Paleontologists were lonely fossil hunters for more than a century, but in my lifetime they found allies in geologists, and with DNA sequencing and genomics, molecular biologists have provided invaluable assistance. In 1996, a paper was published that created a huge splash in paleontological circles.[133] It was the work of molecular biologists that used the concept of the "molecular clock" of genetic divergence among various species. Their work concluded that the stage was set for animal emergence hundreds of millions of years before they appeared in the fossil record, particularly during the Cambrian Explosion. That paper initiated its own explosion of genetic research, and the current range of estimates has the genetic origins of animals somewhere between 1.2 bya and 700 mya, but this field is in its infancy, and more results are surely coming.[134] From an early optimism that molecular clocks could finely calibrate the timing of events, scientists have come to admit that "molecular clocks" do not reliably keep time. Today, the molecular evidence is used more to tell what happened than when. The geological and archeological record is considered more accurate for dating, and that evidence is sued for calibrating the molecular evidence. Even though "molecular clocks" keep far from perfect time, they are being used to do some timekeeping, when they can be bounded by other timing evidence, with a kind of interpolation of the data points.

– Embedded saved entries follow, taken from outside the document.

(* ===== verification/KVLookup.v ===== *)
(** The prefix-cache lookup of the coordinators: it only reads, and the hybrid
    coordinator's fixed-point loop stops. *)
From S2P Require Import Prelude KVBlock FreeQueue Request BlockHash BlockPool BlockPoolInv BlockPoolSpec BlockPoolCache CacheHit SingleType KVCoordinator KVManager.

(** ** Queries *)

(** A result other than the model's fuel running out. *)
Class Settled {A} (o : outcome A) : Prop := settled : o <> Raise OutOfFuel.

(** A computation that leaves the state as it is and does not run out of fuel. *)
Class Query {S A} (m : M S A) : Prop := query s : (m s).2 = s /\ Settled (m s).1.

#[export] Instance settled_ok {A} (a : A) : Settled (Ok a).
Proof. done. Qed.

Section query.
Context {S : Type}.

#[export] Instance query_ret {A} (a : A) : Query (S := S) (mret a).
Proof. intros s. done. Qed.

#[export] Instance query_gets {A} (f : S -> A) : Query (gets f).
Proof. intros s. done. Qed.

#[export] Instance query_lift {A} (o : outcome A) : Settled o -> Query (S := S) (lift_outcome o).
Proof. intros Ho s. destruct o; [done|]. split; [done|]. intros [= ->]. by apply Ho. Qed.

#[export] Instance query_raise {A} e : Settled (A := A) (Raise e) -> Query (S := S) (A := A) (raise e).
Proof. intros He s. done. Qed.

#[export] Instance query_of_option {A} e (o : option A) :
  Settled (A := A) (Raise e) -> Query (S := S) (of_option e o).
Proof. intros He s. by destruct o. Qed.

#[export] Instance query_assert b : Query (S := S) (massert b).
Proof. intros s. by destruct b. Qed.

#[export] Instance query_bind {A B} (m : M S A) (k : A -> M S B) :
  Query m -> (forall a, Query (k a)) -> Query (m ≫= k).
Proof.
  intros Hm Hk s. unfold mbind, M_bind. destruct (Hm s) as [Hs Ho]. destruct (m s) as [[a|e] s']; simpl in *; subst.
  - apply Hk.
  - split; [done|]. intros [= ->]. by apply Ho.
Qed.

#[export] Instance query_fold {A B} (f : B -> A -> M S B) b l :
  (forall b x, Query (f b x)) -> Query (mfold f b l).
Proof. intros Hf. revert b. induction l as [|x l IH]; intros b; simpl; apply _. Qed.

#[export] Instance query_if {A} (b : bool) (m1 m2 : M S A) : Query m1 -> Query m2 -> Query (if b then m1 else m2).
Proof. by destruct b. Qed.
End query.

#[export] Instance query_zoom {S T A} (get : S -> T) put (m : M T A) :
  (forall s, put (get s) s = s) -> Query m -> Query (zoom get put m).
Proof.
  intros Hput Hm s. unfold zoom. destruct (Hm (get s)) as [Hs Ho]. destruct (m (get s)) as [o t]. simpl in *. by subst.
Qed.

(** What is known of a query's value holds in the state it started from. *)
Lemma wpe_query {S A} (m : M S A) (Q : A -> Prop) s :
  Query m -> wpe m (fun a _ => Q a) (fun _ => True) s -> wpe m (fun a s' => s' = s /\ Q a) (fun s' => s' = s) s.
Proof. intros Hm. unfold wpe. destruct (Hm s) as [Hs _]. destruct (m s) as [[]]; simpl in *; by subst. Qed.

(** Split a computation into the parts the instances cover. *)
Ltac query :=
  repeat first
    [ progress intros
    | apply query_bind
    | apply query_if
    | apply query_fold
    | apply _
    | apply query_of_option
    | apply query_raise
    | apply query_lift
    | match goal with |- Query (match ?x with _ => _ end) => destruct x eqn:? end
    | match goal with |- Settled ?o => unfold Settled; repeat case_match; congruence end ].

(** ** The lookups of the managers *)

#[export] Instance bhl_get_settled l i : Settled (bhl_get l i).
Proof. unfold Settled, bhl_get. repeat case_match; congruence. Qed.

#[export] Instance BlockHashListWithBlockSize_settled hs a b : Settled (BlockHashListWithBlockSize hs a b).
Proof. unfold Settled, BlockHashListWithBlockSize. case_match; congruence. Qed.

#[export] Instance resolve_settled l a b f al : Settled (resolve_block_hashes l a b f al).
Proof. unfold resolve_block_hashes. repeat case_match; try apply _; unfold Settled; congruence. Qed.

#[export] Instance first_len_settled l : Settled (first_len l).
Proof. by destruct l. Qed.

#[export] Instance realign_settled a b l : Settled (realign_each a b l).
Proof. unfold realign_each, Settled. case_match; [done|]. destruct l; simpl in *; congruence. Qed.

#[export] Instance group_hash_settled h g : Settled (make_block_hash_with_group_id h g).
Proof. unfold Settled, make_block_hash_with_group_id. case_match; congruence. Qed.

#[export] Instance get_one_block_settled c k : Settled (get_one_block c k).
Proof. unfold Settled, get_one_block. repeat case_match; congruence. Qed.

#[export] Instance get_cached_block_query h gids : Query (get_cached_block h gids).
Proof. induction gids as [|g gids IH]; simpl; query. Qed.

#[export] Instance probe_query h gids : Query (probe h gids).
Proof. unfold probe. query. Qed.

#[export] Instance hit_run_query hashes gids idxs computed : Query (hit_run hashes gids idxs computed).
Proof. revert computed. induction idxs as [|i idxs IH]; intros computed; simpl; query. Qed.

#[export] Instance fine_probe_query hs gids idxs : Query (fine_probe hs gids idxs).
Proof. induction idxs as [|i idxs IH]; simpl; query. Qed.

#[export] Instance full_search_query hs ml gids bs al : Query (full_search hs ml gids bs al).
Proof. unfold full_search. query. Qed.

#[export] Instance swa_search_query hashes gids bs al need drop idxs computed nc :
  Query (swa_search hashes gids bs al need drop idxs computed nc).
Proof. revert computed nc. induction idxs as [|i idxs IH]; intros computed nc; simpl; query. Qed.

#[export] Instance find_query k hs ml gids bs drop al dcp pcp :
  Query (find_longest_cache_hit k hs ml gids bs drop al dcp pcp).
Proof.
  unfold find_longest_cache_hit, full_find_longest_cache_hit, swa_find_longest_cache_hit,
    chunked_find_longest_cache_hit. query.
Qed.

(** ** The hybrid coordinator's loop *)

#[export] Instance on_kv_pool_query {A} (m : M BlockPool A) : Query m -> Query (on_kv_pool m).
Proof. intros Hm. apply query_zoom; [by intros []|done]. Qed.

#[export] Instance hit_group_query hs max h ig : Query (hit_group hs max h ig).
Proof. unfold hit_group. destruct ig. query. Qed.

(** A lookup's hit length is not negative. *)
Definition nonneg_hit (x : list (list ref) * Z) : Prop := (0 <= x.2)%Z.

Lemma first_len_nonneg l n : first_len l = Ok n -> (0 <= n)%Z.
Proof. destruct l; simpl; [done|]. intros [= <-]. unfold zlen. lia. Qed.

Lemma wpe_lift_true {S A B} (o : outcome A) (k : A -> M S B) Q s :
  (forall a, o = Ok a -> wpe (k a) Q (fun _ => True) s) -> wpe (lift_outcome o ≫= k) Q (fun _ => True) s.
Proof. intros Hk. rewrite wpe_bind. apply wpe_lift_outcome; [done|exact Hk]. Qed.

Lemma fine_probe_range hs gids idxs p :
  wpe (fine_probe hs gids idxs) (fun o _ => forall i bs, o = Some (i, bs) -> i ∈ idxs) (fun _ => True) p.
Proof.
  revert p. induction idxs as [|i idxs IH]; intros p; [done|]. simpl. apply wpe_skip. intros h s. apply wpe_skip.
  intros [bs|] s'.
  - intros j bs' [= <- <-]. set_solver.
  - eapply wpe_mono; [apply IH| |done]. intros o s'' Ho j bs' Hj. specialize (Ho j bs' Hj). set_solver.
Qed.

Lemma full_search_nonneg hs ml gids bs al p :
  (0 < bs)%Z -> (0 < al)%Z ->
  wpe (full_search hs ml gids bs al) (fun x _ => x.2 = 0 \/ Z.min al bs <= x.2)%Z (fun _ => True) p.
Proof.
  intros Hbs Hal. unfold full_search. apply wpe_skip. intros q s. apply wpe_skip. intros bh s1. apply wpe_skip.
  intros fbh s2. apply wpe_skip. intros computed s3. apply wpe_lift_true. intros n Hn%first_len_nonneg.
  assert (Hcoarse : (n * bs = 0 \/ Z.min al bs <= n * bs)%Z) by (destruct (decide (n = 0%Z)); [left|right]; nia).
  destruct (_ && _); [|exact Hcoarse]. destruct bh as [hs'|]; [|done]. rewrite wpe_bind.
  eapply wpe_mono; [apply fine_probe_range| |done]. intros [[i b]|] s4 Ho; [|exact Hcoarse].
  specialize (Ho i b eq_refl). unfold zrange_down in Ho. rewrite elem_of_reverse, elem_of_zrange in Ho. right. simpl.
  assert (0 <= bs / al)%Z by (apply Z.div_pos; lia). assert (0 <= n * (bs / al))%Z by (by apply Z.mul_nonneg_nonneg).
  assert (0 <= i)%Z by lia. nia.
Qed.

Lemma find_nonneg k hs ml gids bs drop al dcp pcp p :
  (0 < bs)%Z -> (0 < al)%Z -> (0 < dcp)%Z ->
  wpe (find_longest_cache_hit k hs ml gids bs drop al dcp pcp) (fun x _ => nonneg_hit x) (fun _ => True) p.
Proof.
  intros Hbs Hal Hd. unfold nonneg_hit.
  assert (Hfull : wpe (full_find_longest_cache_hit hs ml gids bs drop al dcp) (fun x _ => 0 <= x.2)%Z (fun _ => True) p).
  { unfold full_find_longest_cache_hit. set (B := (if (1 <? dcp)%Z then bs * dcp else bs)%Z).
    assert (HB : (0 < B)%Z) by (unfold B; case_match; nia). clearbody B.
    rewrite wpe_bind. eapply wpe_mono; [by apply full_search_nonneg| |done].
    intros [computed hit] s Hhit. simpl in *. apply wpe_ret. simpl.
    set (h := if drop && (0 <? hit)%Z then _ else _).
    assert (Hh : (0 <= h)%Z).
    { unfold h. destruct (drop && (0 <? hit)%Z) eqn:E; [|lia]. apply andb_true_iff in E as [_ E]. lia. }
    pose proof (Z.mod_le h al Hh Hal). lia. }
  assert (Hlast : forall (computed : list (list ref)) n s, first_len computed = Ok n ->
    wpe (mret (computed, (n * bs)%Z)) (fun x (_ : BlockPool) => 0 <= x.2)%Z (fun _ => True) s).
  { intros computed n s Hn%first_len_nonneg. apply wpe_ret. simpl. nia. }
  destruct k; simpl; try exact Hfull; try done.
  - unfold swa_find_longest_cache_hit. do 3 (apply wpe_skip; intros [] ?). apply wpe_skip. intros q s3. apply wpe_skip.
    intros hashes s4. apply wpe_skip. intros [[computed nc] found] s5. apply wpe_skip. intros computed' s6.
    apply wpe_skip. intros n s7. apply wpe_skip. intros computed'' s8. apply wpe_lift_true. intros n' Hn'. by apply Hlast.
  - unfold chunked_find_longest_cache_hit. do 4 (apply wpe_skip; intros [] ?). apply wpe_skip. intros q s3. apply wpe_skip.
    intros hashes s4. apply wpe_skip. intros computed s5. apply wpe_lift_true. intros n' Hn'. by apply Hlast.
Qed.

(** Every round of the loop ends with a length that is not negative. *)
Definition lookup_ok (c : KVCache) (groups : list SpecGroup) : Prop :=
  (0 < cache_hit_alignment c)%Z /\
  Forall (fun g => (0 < kvs_block_size (sg_spec g))%Z) groups /\
  Forall (fun m => (0 < st_dcp_world_size m)%Z) (managers c).

Lemma Forall_foldl_insert {B} (P : Z -> Prop) (len : Z) (gb : list (nat * B)) ls :
  P len -> Forall P ls -> Forall P (foldl (fun acc x => <[x.1 := len]> acc) ls gb).
Proof.
  intros Hlen. revert ls. induction gb as [|x gb IH]; intros ls Hls; [done|]. simpl. apply IH.
  by apply Forall_insert.
Qed.

Lemma hit_group_nonneg hs max h ig c groups :
  lookup_ok c groups -> ig.2 ∈ groups ->
  (0 <= curr_hit_length h)%Z -> Forall (fun l => (0 <= l)%Z) (hit_length_by_group h) ->
  wpe (hit_group hs max h ig) (fun h' c' => c' = c /\ (0 <= curr_hit_length h')%Z /\
    Forall (fun l => (0 <= l)%Z) (hit_length_by_group h')) (fun _ => True) c.
Proof.
  intros (Hal & Hbs & Hd) Hin Hc Hl. destruct ig as [idx g]. simpl in Hin. rewrite Forall_forall in Hbs. rewrite Forall_forall in Hd.
  specialize (Hbs g Hin). unfold hit_group. rewrite wpe_bind, wpe_gets. unfold id.
  rewrite wpe_bind. apply wpe_of_option; [done|]. intros gid Hgid. rewrite wpe_bind. apply wpe_of_option; [done|].
  intros m Hm. rewrite wpe_bind. apply wpe_of_option; [done|]. intros cb Hcb. rewrite wpe_bind.
  apply wpe_of_option; [done|]. intros cl Hcl. destruct (_ && _).
  { apply wpe_ret. simpl. split_and!; [done| |done]. pose proof (Forall_lookup_1 _ _ _ _ Hl Hcl) as Hcl0. cbv beta in Hcl0. lia. }
  rewrite wpe_bind. unfold on_kv_pool. rewrite wpe_zoom. eapply wpe_mono.
  - apply (wpe_query _ nonneg_hit); [apply _|]. apply find_nonneg; [done|done|]. apply Hd.
    by eapply list_elem_of_lookup_2.
  - intros [blocks len] p' [-> Hlen]. unfold nonneg_hit in Hlen. simpl in Hlen. simpl.
    split_and!; [by destruct c|done|].
    by apply Forall_foldl_insert.
  - done.
Qed.

Definition good_state (h : hit_state) : Prop :=
  (0 <= curr_hit_length h)%Z /\ Forall (fun l => (0 <= l)%Z) (hit_length_by_group h).

Lemma hit_round_nonneg hs max groups c : lookup_ok c groups ->
  forall igs h, (forall ig, ig ∈ igs -> ig.2 ∈ groups) -> good_state h ->
  wpe (mfold (hit_group hs max) h igs) (fun h' c' => c' = c /\ good_state h') (fun _ => True) c.
Proof.
  intros Hok. induction igs as [|ig igs IH]; intros h Hin [Hc Hl]; [done|]. simpl. rewrite wpe_bind.
  eapply wpe_mono; [apply (hit_group_nonneg hs max h ig c groups); [done|apply Hin; set_solver|done|done]| |done].
  intros h' c' (-> & Hc' & Hl'). apply IH; [set_solver|done].
Qed.

(** Every further round starts from a smaller length, so [length + 1] rounds are enough. *)
Lemma hit_loop_settled hs max groups simple c : lookup_ok c groups ->
  forall fuel len h, (0 <= len)%Z -> Z.to_nat len < fuel -> Forall (fun l => (0 <= l)%Z) (hit_length_by_group h) ->
  (hit_loop fuel hs max groups simple len h c).2 = c /\ Settled (hit_loop fuel hs max groups simple len h c).1.
Proof.
  intros Hok. induction fuel as [|fuel IH]; intros len h Hlen Hfuel Hl; [lia|]. simpl.
  set (h0 := {| curr_hit_length := len |}).
  pose proof (hit_round_nonneg hs max groups c Hok (imap pair groups) h0) as Hround.
  assert (Hq : Query (mfold (hit_group hs max) h0 (imap pair groups))) by apply _.
  unfold mbind, M_bind. destruct (Hq c) as [Hs Ho].
  destruct (mfold (hit_group hs max) h0 (imap pair groups) c) as [[h'|e] c'] eqn:E; simpl in *; subst c'.
  2:{ split; [done|]. intros [= ->]. by apply Ho. }
  unfold wpe in Hround. rewrite E in Hround. destruct Hround as (_ & Hc' & Hl').
  { intros [i g] [j Hj]%list_elem_of_lookup_1. apply list_lookup_imap_Some in Hj as (g' & Hg' & [= -> ->]).
    by eapply list_elem_of_lookup_2. }
  { split; [exact Hlen|exact Hl]. }
  destruct (Z.leb_spec len (curr_hit_length h')); [done|]. destruct simple; [done|]. apply IH; [done|lia|done].
Qed.

(** The hybrid coordinator's [find_longest_cache_hit] terminates: its fixed-point
    loop needs at most [max_cache_hit_length + 1] rounds whatever the groups, their EAGLE
    flags and the contents of the cache, so the fuel of the model is never used up, and
    the lookup changes nothing. *)
Theorem hybrid_lookup_terminates (block_hashes : list bytes) max_cache_hit_length groups c :
  (0 <= max_cache_hit_length)%Z -> lookup_ok c groups ->
  (hybrid_find_longest_cache_hit block_hashes max_cache_hit_length groups c).1 <> Raise OutOfFuel /\
  (hybrid_find_longest_cache_hit block_hashes max_cache_hit_length groups c).2 = c.
Proof.
  intros Hmax Hok. unfold hybrid_find_longest_cache_hit, mbind, M_bind, gets, id. cbn -[hit_loop].
  set (simple := _ && _). set (h0 := {| curr_hit_length := max_cache_hit_length |}).
  destruct (hit_loop_settled block_hashes max_cache_hit_length groups simple c Hok
    (S (S (Z.to_nat max_cache_hit_length))) max_cache_hit_length h0 Hmax) as [Hs Ho]; [lia| |].
  { apply Forall_replicate. lia. }
  destruct (hit_loop _ _ _ _ _ _ _ _) as [[[len h]|e] c'] eqn:E; simpl in *; [done|].
  split; [|done]. intros [= ->]. by apply Ho.
Qed.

In particular, the synergies of molecular biology and paleontology have identified the importance of Hox genes in early animals. In bilaterally symmetric animals, Hox genes dictate body development and are effectively identical in a fly and a chicken, which diverged from their common ancestor nearly 700 mya. Hox genes became an anchor in animal development, with the basics still unchanged after more than 600 million years.
In summary, today's orthodox late-Proterozoic hypothesis is that the complex dynamics of a supercontinent breakup somehow triggered the runaway effects that led to a global glaciation. The global glaciation was reversed by runaway effects primarily related to an immense increase in atmospheric carbon dioxide. During the Greenhouse Earth events, oceanic life would have been delivered vast amounts of continental nutrients scoured from the rocks by glaciers, and the hot conditions would have combined to create a global explosion of photosynthetic life. A billion years of relative equilibrium between the prokaryotes and eukaryotes was ultimately shattered, and oxygen levels dramatically rose during the Cryogenian and Ediacaran periods toward modern levels. Largely sterilized oceans, which began to be oxygenated at depth for the first time, are now thought to have prepared the way for what came next: the rise of complex life.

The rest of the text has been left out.